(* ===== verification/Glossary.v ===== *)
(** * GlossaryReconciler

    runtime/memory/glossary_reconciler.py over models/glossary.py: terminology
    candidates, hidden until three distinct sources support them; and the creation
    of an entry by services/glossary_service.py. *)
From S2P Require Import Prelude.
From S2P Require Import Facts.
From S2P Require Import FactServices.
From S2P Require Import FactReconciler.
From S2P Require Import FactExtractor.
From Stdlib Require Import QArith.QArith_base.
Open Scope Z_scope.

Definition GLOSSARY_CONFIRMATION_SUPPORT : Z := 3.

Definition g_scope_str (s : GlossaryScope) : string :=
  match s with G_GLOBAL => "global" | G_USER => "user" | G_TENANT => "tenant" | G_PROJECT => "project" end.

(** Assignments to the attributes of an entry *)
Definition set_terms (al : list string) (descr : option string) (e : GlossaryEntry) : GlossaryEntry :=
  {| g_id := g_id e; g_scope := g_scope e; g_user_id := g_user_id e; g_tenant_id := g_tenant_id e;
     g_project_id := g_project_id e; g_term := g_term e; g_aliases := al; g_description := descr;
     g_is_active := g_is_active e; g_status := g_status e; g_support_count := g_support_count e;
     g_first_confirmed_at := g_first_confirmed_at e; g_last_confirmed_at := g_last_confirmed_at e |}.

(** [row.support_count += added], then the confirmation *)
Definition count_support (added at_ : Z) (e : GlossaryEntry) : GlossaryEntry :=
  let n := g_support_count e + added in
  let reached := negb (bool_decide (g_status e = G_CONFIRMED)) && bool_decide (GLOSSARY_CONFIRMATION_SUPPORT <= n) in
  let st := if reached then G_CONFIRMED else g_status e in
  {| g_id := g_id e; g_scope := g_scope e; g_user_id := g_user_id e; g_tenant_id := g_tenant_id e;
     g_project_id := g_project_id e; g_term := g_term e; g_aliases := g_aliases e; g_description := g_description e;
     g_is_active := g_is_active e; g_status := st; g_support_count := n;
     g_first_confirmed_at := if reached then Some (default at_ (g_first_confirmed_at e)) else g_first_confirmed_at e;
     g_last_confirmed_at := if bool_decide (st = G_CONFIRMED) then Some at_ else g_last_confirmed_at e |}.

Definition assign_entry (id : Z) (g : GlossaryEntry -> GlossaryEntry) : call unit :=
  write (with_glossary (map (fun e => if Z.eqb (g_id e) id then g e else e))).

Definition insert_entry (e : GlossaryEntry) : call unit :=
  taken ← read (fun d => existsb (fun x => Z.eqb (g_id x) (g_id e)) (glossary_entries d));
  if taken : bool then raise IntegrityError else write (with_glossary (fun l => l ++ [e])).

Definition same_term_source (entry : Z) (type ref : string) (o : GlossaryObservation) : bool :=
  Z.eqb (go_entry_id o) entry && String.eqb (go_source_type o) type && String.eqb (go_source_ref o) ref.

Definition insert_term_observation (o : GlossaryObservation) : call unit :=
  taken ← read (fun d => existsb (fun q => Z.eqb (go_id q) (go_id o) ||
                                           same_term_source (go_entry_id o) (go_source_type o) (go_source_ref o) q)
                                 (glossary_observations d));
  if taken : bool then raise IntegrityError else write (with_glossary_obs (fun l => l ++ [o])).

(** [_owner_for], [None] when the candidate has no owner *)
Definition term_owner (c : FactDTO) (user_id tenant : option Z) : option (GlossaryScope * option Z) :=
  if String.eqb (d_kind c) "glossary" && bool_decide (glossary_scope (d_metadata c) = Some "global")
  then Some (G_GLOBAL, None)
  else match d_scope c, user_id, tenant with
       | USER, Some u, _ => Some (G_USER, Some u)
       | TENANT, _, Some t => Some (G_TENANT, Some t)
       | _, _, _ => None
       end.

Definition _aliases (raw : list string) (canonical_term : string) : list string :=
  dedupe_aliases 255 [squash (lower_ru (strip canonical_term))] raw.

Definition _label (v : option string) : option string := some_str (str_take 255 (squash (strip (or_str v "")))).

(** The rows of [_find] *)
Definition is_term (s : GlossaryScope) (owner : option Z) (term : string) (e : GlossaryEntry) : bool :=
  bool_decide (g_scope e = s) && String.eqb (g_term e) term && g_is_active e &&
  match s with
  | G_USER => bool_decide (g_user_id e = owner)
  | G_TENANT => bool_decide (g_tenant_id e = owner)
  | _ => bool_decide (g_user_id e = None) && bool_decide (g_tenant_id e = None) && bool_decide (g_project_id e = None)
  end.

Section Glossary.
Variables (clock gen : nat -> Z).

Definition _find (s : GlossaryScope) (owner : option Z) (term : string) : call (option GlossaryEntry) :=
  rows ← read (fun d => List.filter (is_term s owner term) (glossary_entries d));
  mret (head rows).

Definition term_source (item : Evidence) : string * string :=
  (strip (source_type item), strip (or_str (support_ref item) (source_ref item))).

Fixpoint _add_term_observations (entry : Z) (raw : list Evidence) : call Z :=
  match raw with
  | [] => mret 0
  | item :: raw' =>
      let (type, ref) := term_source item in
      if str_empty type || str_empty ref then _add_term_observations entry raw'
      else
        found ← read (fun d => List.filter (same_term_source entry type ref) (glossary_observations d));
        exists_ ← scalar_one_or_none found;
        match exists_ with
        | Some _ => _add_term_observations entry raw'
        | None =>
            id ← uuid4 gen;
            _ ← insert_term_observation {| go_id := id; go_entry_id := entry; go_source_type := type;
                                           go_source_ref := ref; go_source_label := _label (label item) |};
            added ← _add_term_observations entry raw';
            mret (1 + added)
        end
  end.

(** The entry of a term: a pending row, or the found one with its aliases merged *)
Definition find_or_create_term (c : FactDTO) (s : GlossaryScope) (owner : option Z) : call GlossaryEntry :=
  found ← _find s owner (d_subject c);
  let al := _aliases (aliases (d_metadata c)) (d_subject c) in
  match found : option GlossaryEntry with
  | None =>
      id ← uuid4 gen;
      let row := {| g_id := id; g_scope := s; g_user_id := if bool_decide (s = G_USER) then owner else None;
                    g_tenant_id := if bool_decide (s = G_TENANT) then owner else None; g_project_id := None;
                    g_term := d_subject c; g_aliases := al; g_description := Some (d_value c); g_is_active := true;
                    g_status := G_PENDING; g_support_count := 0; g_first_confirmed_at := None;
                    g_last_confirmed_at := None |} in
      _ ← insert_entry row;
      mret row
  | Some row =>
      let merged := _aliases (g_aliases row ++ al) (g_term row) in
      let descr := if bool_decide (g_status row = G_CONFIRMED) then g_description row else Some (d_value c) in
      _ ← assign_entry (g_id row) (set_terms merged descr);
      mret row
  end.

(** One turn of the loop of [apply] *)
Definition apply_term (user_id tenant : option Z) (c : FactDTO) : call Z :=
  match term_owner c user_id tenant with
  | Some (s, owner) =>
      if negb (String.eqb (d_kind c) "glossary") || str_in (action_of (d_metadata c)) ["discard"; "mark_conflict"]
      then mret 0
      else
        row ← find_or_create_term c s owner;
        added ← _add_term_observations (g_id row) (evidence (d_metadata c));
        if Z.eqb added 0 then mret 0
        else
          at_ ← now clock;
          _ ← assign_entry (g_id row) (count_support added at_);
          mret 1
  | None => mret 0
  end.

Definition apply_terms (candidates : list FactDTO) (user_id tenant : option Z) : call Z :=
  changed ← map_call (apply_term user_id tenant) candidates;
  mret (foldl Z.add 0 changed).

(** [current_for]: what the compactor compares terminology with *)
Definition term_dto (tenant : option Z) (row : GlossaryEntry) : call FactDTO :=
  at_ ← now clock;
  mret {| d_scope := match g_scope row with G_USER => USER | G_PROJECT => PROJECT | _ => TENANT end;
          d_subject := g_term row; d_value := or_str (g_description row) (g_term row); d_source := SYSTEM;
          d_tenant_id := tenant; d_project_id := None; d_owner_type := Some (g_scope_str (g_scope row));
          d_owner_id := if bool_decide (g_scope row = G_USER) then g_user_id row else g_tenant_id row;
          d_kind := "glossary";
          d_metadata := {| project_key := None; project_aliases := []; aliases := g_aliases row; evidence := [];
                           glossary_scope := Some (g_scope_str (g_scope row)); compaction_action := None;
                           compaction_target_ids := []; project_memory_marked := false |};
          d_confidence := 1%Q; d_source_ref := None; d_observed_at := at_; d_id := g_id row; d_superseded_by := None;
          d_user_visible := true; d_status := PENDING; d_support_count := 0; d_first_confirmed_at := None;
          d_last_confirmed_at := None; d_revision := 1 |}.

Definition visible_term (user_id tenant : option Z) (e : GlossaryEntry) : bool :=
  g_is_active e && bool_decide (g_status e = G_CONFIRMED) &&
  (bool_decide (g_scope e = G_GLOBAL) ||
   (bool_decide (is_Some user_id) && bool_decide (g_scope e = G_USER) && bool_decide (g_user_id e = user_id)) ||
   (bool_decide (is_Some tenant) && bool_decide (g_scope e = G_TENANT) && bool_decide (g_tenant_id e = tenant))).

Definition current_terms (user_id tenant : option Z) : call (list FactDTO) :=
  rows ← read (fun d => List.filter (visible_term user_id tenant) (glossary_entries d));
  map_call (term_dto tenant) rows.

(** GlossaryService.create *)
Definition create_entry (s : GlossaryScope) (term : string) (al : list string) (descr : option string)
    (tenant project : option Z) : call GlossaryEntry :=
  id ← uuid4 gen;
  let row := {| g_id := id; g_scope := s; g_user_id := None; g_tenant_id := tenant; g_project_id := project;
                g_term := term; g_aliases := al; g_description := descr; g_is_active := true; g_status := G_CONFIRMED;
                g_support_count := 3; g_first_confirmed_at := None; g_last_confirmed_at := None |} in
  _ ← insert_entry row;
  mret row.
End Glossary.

———

Task instructions
Retype word for word everything in the listing above from the line that holds "changed ← map_call" down to the line that holds "compaction_target_ids := [];". Keep both end lines and leave out the rest.

Result of this task
  changed ← map_call (apply_term user_id tenant) candidates;
  mret (foldl Z.add 0 changed).

(** [current_for]: what the compactor compares terminology with *)
Definition term_dto (tenant : option Z) (row : GlossaryEntry) : call FactDTO :=
  at_ ← now clock;
  mret {| d_scope := match g_scope row with G_USER => USER | G_PROJECT => PROJECT | _ => TENANT end;
          d_subject := g_term row; d_value := or_str (g_description row) (g_term row); d_source := SYSTEM;
          d_tenant_id := tenant; d_project_id := None; d_owner_type := Some (g_scope_str (g_scope row));
          d_owner_id := if bool_decide (g_scope row = G_USER) then g_user_id row else g_tenant_id row;
          d_kind := "glossary";
          d_metadata := {| project_key := None; project_aliases := []; aliases := g_aliases row; evidence := [];
                           glossary_scope := Some (g_scope_str (g_scope row)); compaction_action := None;
                           compaction_target_ids := []; project_memory_marked := false |};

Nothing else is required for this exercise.